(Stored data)
********************

(* ===== verification/Panel.v ===== *)
(** The database of the panel: src/internal/store/store.go puts every store over one
    database.  Here are the properties of the operations that reach several
    tables. *)
From S2P Require Import Prelude GoStr Sql JobStore Accounts Sites Backups Servers BackupPlan Json Secrets Records Plans Extras.
Local Open Scope Z_scope.
Local Open Scope panel_scope.
(* ===== verification/Scheduler.v ===== *)
(** The scheduler: src/internal/jobs/scheduler.go.  One tick makes the backups that are
    due, applies the retention, fails what is stuck, scrubs the payloads of finished jobs
    and renews certificates.  A call only logged is left out. *)
From S2P Require Import Prelude GoStr Json Secrets Sql JobStore Accounts Sites Backups Servers BackupPlan Records Panel Agent Cron Worker.
Local Open Scope Z_scope.
Local Open Scope panel_scope.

********************

## WHAT YOU HAVE TO DO
Nothing in the data above should change. Please copy it all.

## TASK RESULT
(* ===== verification/Panel.v ===== *)
(** The database of the panel: src/internal/store/store.go puts every store over one
    database.  Here are the properties of the operations that reach several
    tables. *)
From S2P Require Import Prelude GoStr Sql JobStore Accounts Sites Backups Servers BackupPlan Json Secrets Records Plans Extras.
Local Open Scope Z_scope.
Local Open Scope panel_scope.
(* ===== verification/Scheduler.v ===== *)
(** The scheduler: src/internal/jobs/scheduler.go.  One tick makes the backups that are
    due, applies the retention, fails what is stuck, scrubs the payloads of finished jobs
    and renews certificates.  A call only logged is left out. *)
From S2P Require Import Prelude GoStr Json Secrets Sql JobStore Accounts Sites Backups Servers BackupPlan Records Panel Agent Cron Worker.
Local Open Scope Z_scope.
Local Open Scope panel_scope.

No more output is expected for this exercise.